If Caleb does have a word for us, he keeps it to himself. I remember twelve months ago being given the same treatment. Two guards escorting me down here and introducing me to what, they said, was my new family. I remember the absolute fear as few people clapped, and I got a few wolf whistles too, which, thank God, never led anywhere, and when asked to say a word I had the same response as Caleb. I’ve seen this a few times now, and nobody ever says anything. Back when I was first brought in, I didn’t know how I was going to make it through that night, let alone the months before the trial began. I mentally committed suicide about a hundred times, my mind drifting down those paths and visualizing the outcome, every time realizing nobody would really care. Maybe Melissa.
Deciding there’s no more fun to be had at Caleb’s expense, they carry on, a cell door is opened further down from me and out of my line of sight. Thirty seconds later it’s closed, this time no doubt with Caleb on the inside. Caleb Cole is a killer. He was in jail for killing, he was released, and then he killed some more. Some people just have it in them. Some people say a serial killer can’t change their spots.
The same guards who escorted Caleb to his cell now come to my cell and the door opens up. It means they’re going to take me somewhere, and I figure somewhere has to be a lot more interesting than here. They come into my cell.
Adam looks like one of those guys who spends two hours a day in the gym and two hours in the evening in front of a mirror watching his hard work pay off. The other guard, Glen, looks like he’s probably right there alongside Adam the entire time. I bet they get together once or twice a week to fuck each other senseless and talk about how much they hate gay guys. Adam stands in front of me, muscles bulging at his uniform, the kind of muscles that a blunt screwdriver could bounce off. Some of the guys in here have found religion since being locked behind bars. They say Jesus will provide. I look around, but Jesus doesn’t provide me with a sharp screwdriver. All He’s giving me are the same two assholes who have used those muscles He provided them to push me around almost every day since being here. Into walls. Into the floor. Into doors.
“Let’s go,” Adam says.
“Where am I going?”
He shakes his head. He looks angry. Maybe the bench press is broken. “Un-fucking believable,” he says, “but you’re going home, Joe.”

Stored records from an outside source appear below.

(* ===== verification/Dns.v ===== *)
(** * The DNS resolver ([src/src/net/dns.rs]).

    Building queries, parsing responses, the cache and the manager that tries the
    cache, literal addresses and the servers in turn. Names and packets are their
    bytes; a panic is [None]. The clock and the network are an environment: for each
    query it has the result of binding a socket and, for each attempt, the datagrams
    that arrive before its deadline. Locks are held for single steps, so that calls
    are sequences of atomic operations; log output is left out. *)

From Stdlib Require Import ZArith Lia Bool.
From stdpp Require Import base gmap sets strings numbers list.
From S2P Require Import Prelude Types Digits.

Local Open Scope Z_scope.

(** ** Data *)

Abbreviation name := (list Z).
Abbreviation ip := (list Z).

Inductive DnsError :=
| Timeout | ServerError (rcode : Z) | NxDomain | NoARecord | Truncated
| MalformedPacket (m : string) | Io (m : string) | CacheFull | Config (m : string) | Internal (m : string).

Record DnsConfig := mkDnsConfig {
  timeout_ms : Z;
  retries : Z;
  cache_size : Z;
  cache_ttl_secs : Z;
  default_dns_server : ip;
  fallback_servers : list ip;
  collect_metrics : bool;
  log_queries : bool;
}.

Record DnsMetrics := mkDnsMetrics {
  queries_total : Z; cache_hits : Z; cache_misses : Z; cache_evictions : Z;
  successes : Z; failures : Z; timeouts : Z; nxdomain : Z;
}.
#[export] Instance eta_dns_metrics : Settable DnsMetrics := λ m,
  mkDnsMetrics (queries_total m) (cache_hits m) (cache_misses m) (cache_evictions m) (successes m) (failures m) (timeouts m) (nxdomain m).

Record CacheEntry := mkCacheEntry { ce_ip : ip; expires_at : Z }.
#[export] Instance eta_cache_entry : Settable CacheEntry := λ e, mkCacheEntry (ce_ip e) (expires_at e).

Record DnsCache := mkDnsCache {
  entries : gmap name CacheEntry;
  order : list name;
  capacity : Z;
  ttl_secs : Z;
}.
#[export] Instance eta_dns_cache : Settable DnsCache := λ c, mkDnsCache (entries c) (order c) (capacity c) (ttl_secs c).

(** [outbox] is not a field of the source: it has the datagrams sent so far, with
    their servers. *)
Record DnsManager := mkDnsManager {
  config : DnsConfig;
  cache : DnsCache;
  metrics : DnsMetrics;
  dns_servers : list ip;
  outbox : list (list Z * ip);
}.
#[export] Instance eta_dns_manager : Settable DnsManager := λ m,
  mkDnsManager (config m) (cache m) (metrics m) (dns_servers m) (outbox m).

Definition DnsConfig_default : DnsConfig := mkDnsConfig 3000 3 128 300 [8; 8; 8; 8] [[1; 1; 1; 1]; [9; 9; 9; 9]] true true.

Definition DnsConfig_validate (c : DnsConfig) : result unit string :=
  if timeout_ms c =? 0 then Err "timeout_ms must be > 0"
  else if retries c =? 0 then Err "retries must be > 0"
  else if cache_size c =? 0 then Err "cache_size must be > 0"
  else if cache_ttl_secs c =? 0 then Err "cache_ttl_secs must be > 0"
  else Ok tt.

(** ** Counters *)

Definition inc_queries (m : DnsMetrics) : DnsMetrics := m <| queries_total := add64 (queries_total m) 1 |>.
Definition inc_cache_hit (m : DnsMetrics) : DnsMetrics := m <| cache_hits := add64 (cache_hits m) 1 |>.
Definition inc_cache_miss (m : DnsMetrics) : DnsMetrics := m <| cache_misses := add64 (cache_misses m) 1 |>.
Definition inc_evictions (m : DnsMetrics) : DnsMetrics := m <| cache_evictions := add64 (cache_evictions m) 1 |>.
Definition inc_success (m : DnsMetrics) : DnsMetrics := m <| successes := add64 (successes m) 1 |>.
Definition inc_failures (m : DnsMetrics) : DnsMetrics := m <| failures := add64 (failures m) 1 |>.

(** ** Cache *)

Definition DnsCache_new (c : DnsConfig) : DnsCache := mkDnsCache ∅ [] (cache_size c) (cache_ttl_secs c).

Definition cache_get (n : name) (now_ms : Z) (c : DnsCache) : option ip :=
  match entries c !! n with
  | Some e => if now_ms <? expires_at e then Some (ce_ip e) else None
  | None => None
  end.

Definition cache_insert (n : name) (a : ip) (now_ms : Z) (m : DnsMetrics) (c : DnsCache) : DnsCache * DnsMetrics * result unit DnsError :=
  let expires := add64 now_ms (mul64 (ttl_secs c) 1000) in
  match entries c !! n with
  | Some e =>
    (c <| entries := <[n := e <| expires_at := expires |>]> (entries c) |> <| order := filter (λ x, x ≠ n) (order c) ++ [n] |>, m, Ok tt)
  | None =>
    let evicted :=
      if capacity c <=? Z.of_nat (size (entries c)) then
        match order c with
        | old :: rest => Ok (c <| entries := delete old (entries c) |> <| order := rest |>, inc_evictions m)
        | [] => Err CacheFull
        end
      else Ok (c, m) in
    match evicted with
    | Err e => (c, m, Err e)
    | Ok (c, m) => (c <| entries := <[n := mkCacheEntry a expires]> (entries c) |> <| order := order c ++ [n] |>, m, Ok tt)
    end
  end.

Definition cache_clear (c : DnsCache) : DnsCache := c <| entries := ∅ |> <| order := [] |>.

(** ** Queries *)

(** [str::split] at a character of one byte. *)
Fixpoint split_at (c : Z) (l : list Z) : list (list Z) :=
  match l with
  | [] => [[]]
  | x :: l =>
    if x =? c then [] :: split_at c l
    else match split_at c l with
         | part :: parts => (x :: part) :: parts
         | [] => [[x]]
         end
  end.

Definition build_query (n : name) (tx_id : Z) : list Z :=
  be_bytes 2 tx_id ++ [0x01; 0x00] ++ [0x00; 0x01] ++ [0x00; 0x00] ++ [0x00; 0x00] ++ [0x00; 0x00] ++
  concat ((λ part, (Z.of_nat (length part) `mod` 256) :: part) <$> split_at 46 n) ++ [0] ++
  [0x00; 0x01] ++ [0x00; 0x01].

(** ** Parser *)

(** Positions are below the length of the packet plus 320, so that their sums do not overflow. *)
Fixpoint skip_loop (fuel : nat) (data : list Z) (pos : nat) : option (option nat) :=
  match fuel with
  | O => None
  | S fuel =>
    match data !! pos with
    | None => Some None
    | Some len =>
      if len =? 0 then Some (Some (pos + 1)%nat)
      else if Z.land len 0xC0 =? 0xC0 then Some (Some (pos + 2)%nat)
      else skip_loop fuel data (pos + 1 + Z.to_nat len)
    end
  end.

Definition skip_name (data : list Z) (pos : nat) : option (option nat) := skip_loop (S (length data - pos)) data pos.

Definition u16_at (data : list Z) (pos : nat) : option Z :=
  hi ← data !! pos; lo ← data !! (pos + 1)%nat; Some (be_value [hi; lo]).

#[global] Arguments skip_name : simpl never.
#[global] Arguments u16_at : simpl never.
#[local] Arguments Nat.ltb : simpl never.

(** The loop over questions; [None] is a panic. *)
Fixpoint questions_loop (n : nat) (data : list Z) (pos : nat) : option (result nat DnsError) :=
  match n with
  | O => Some (Ok pos)
  | S n =>
    skipped ← skip_name data pos;
    match skipped with
    | None => Some (Err (MalformedPacket "bad QNAME"))
    | Some pos =>
      let pos := (pos + 4)%nat in
      if (length data <? pos)%nat then Some (Err (MalformedPacket "overflow")) else questions_loop n data pos
    end
  end.

Fixpoint answers_loop (n : nat) (data : list Z) (pos : nat) : option (result ip DnsError) :=
  match n with
  | O => Some (Err NoARecord)
  | S n =>
    skipped ← skip_name data pos;
    match skipped with
    | None => Some (Err (MalformedPacket "bad NAME"))
    | Some pos =>
      if (length data <? pos + 10)%nat then Some (Err (MalformedPacket "answer too short")) else
      rtype ← u16_at data pos;
      rdlen ← u16_at data (pos + 8);
      let pos := (pos + 10)%nat in
      if (length data <? pos + Z.to_nat rdlen)%nat then Some (Err (MalformedPacket "RDATA overflow")) else
      if (rtype =? 1) && (rdlen =? 4) then
        a ← data !! pos; b ← data !! (pos + 1)%nat; c ← data !! (pos + 2)%nat; d ← data !! (pos + 3)%nat;
        Some (Ok [a; b; c; d])
      else answers_loop n data (pos + Z.to_nat rdlen)
    end
  end.

Definition parse_response (data : list Z) : option (result ip DnsError) :=
  if (length data <? 12)%nat then Some (Err (MalformedPacket "too short")) else
  flags ← u16_at data 2;
  let rcode := Z.land flags 0x000F in
  ancount ← u16_at data 6;
  qdcount ← u16_at data 4;
  if Z.land flags 0x8000 =? 0 then Some (Err (MalformedPacket "not a response")) else
  if rcode =? 3 then Some (Err NxDomain) else
  if negb (rcode =? 0) then Some (Err (ServerError rcode)) else
  if ancount =? 0 then Some (Err NoARecord) else
  if negb (Z.land flags 0x0200 =? 0) then Some (Err Truncated) else
  questions ← questions_loop (Z.to_nat qdcount) data 12;
  match questions with
  | Err e => Some (Err e)
  | Ok pos => answers_loop (Z.to_nat ancount) data pos
  end.

(** ** Sending a query *)

(** What the network does during one query. *)
Record Query := mkQuery {
  q_uptime : Z;
  q_bound : bool;
  q_arrived : nat → list (list Z);
}.

Definition is_final (e : DnsError) : bool := match e with NxDomain | NoARecord => true | _ => false end.

(** The datagrams of one attempt: the address found, or the last error. *)
Fixpoint poll_loop (tx_id : Z) (packets : list (list Z)) (last : DnsError) : option (result ip DnsError) :=
  match packets with
  | [] => Some (Err last)
  | p :: packets =>
    if (12 <=? length p)%nat then
      resp_id ← u16_at p 0;
      if resp_id =? tx_id then
        parsed ← parse_response p;
        match parsed with
        | Ok a => Some (Ok a)
        | Err e => if is_final e then Some (Err e) else poll_loop tx_id packets e
        end
      else poll_loop tx_id packets last
    else poll_loop tx_id packets last
  end.

(** [n] attempts are left, the next one is number [k]; each sends the query again.
    The result has the number of attempts made. *)
Fixpoint attempts_loop (tx_id : Z) (arrived : nat → list (list Z)) (n k : nat) (last : DnsError) : option (nat * result ip DnsError) :=
  match n with
  | O => Some (k, Err last)
  | S n =>
    polled ← poll_loop tx_id (arrived k) last;
    match polled with
    | Ok a => Some (S k, Ok a)
    | Err e => attempts_loop tx_id arrived n (S k) e
    end
  end.

Definition tx_id_of (q : Query) : Z := Z.land (q_uptime q) 0xFFFF.

Definition send_query (hostname : name) (dns_server : ip) (retries : Z) (q : Query) (m : DnsManager) : option (DnsManager * result ip DnsError) :=
  let tx_id := tx_id_of q in
  let query := build_query hostname tx_id in
  if negb (q_bound q) then Some (m, Err (Io "failed to bind UDP socket")) else
  found ← attempts_loop tx_id (q_arrived q) (Z.to_nat retries) 0 Timeout;
  let m := m <| outbox := outbox m ++ replicate found.1 (query, dns_server) |> in
  match found.2 with
  | Ok a => Some (m <| metrics := inc_success (metrics m) |>, Ok a)
  | Err e => Some (m <| metrics := inc_failures (metrics m) |>, Err e)
  end.

(** ** Manager *)

(** [None]: the configuration is invalid, and [expect] panics. *)
Definition DnsManager_new (c : DnsConfig) : option DnsManager :=
  match DnsConfig_validate c with
  | Ok _ => Some (mkDnsManager c (DnsCache_new c) (mkDnsMetrics 0 0 0 0 0 0 0 0) (default_dns_server c :: fallback_servers c) [])
  | Err _ => None
  end.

My heart skips a couple of beats and I develop some kind of tunnel vision, where the walls disappear and all I can see is Adam as he’s talking to me. But that’s not all I can see—I can see myself walk through the door of my apartment and lie down on my own bed. I see women in my future. I see other dead people too—like Adam, like Barlow, like Glen. I can’t talk. My mouth hangs open and my eyes stretch wide and I can feel a goofy smile forming and I just. Can’t. Talk.
“The charges have all been dropped,” Glen says, and his face is scrunched up like he’s been sucking on a bad piece of fruit. Or on a good piece of Adam.
“Some stupid fucking technicality,” Adam adds.
I still can’t talk. All I can do is smile.
“Let’s go,” Adam says, and he almost spits the words at me and, just like that, my prison experience is over.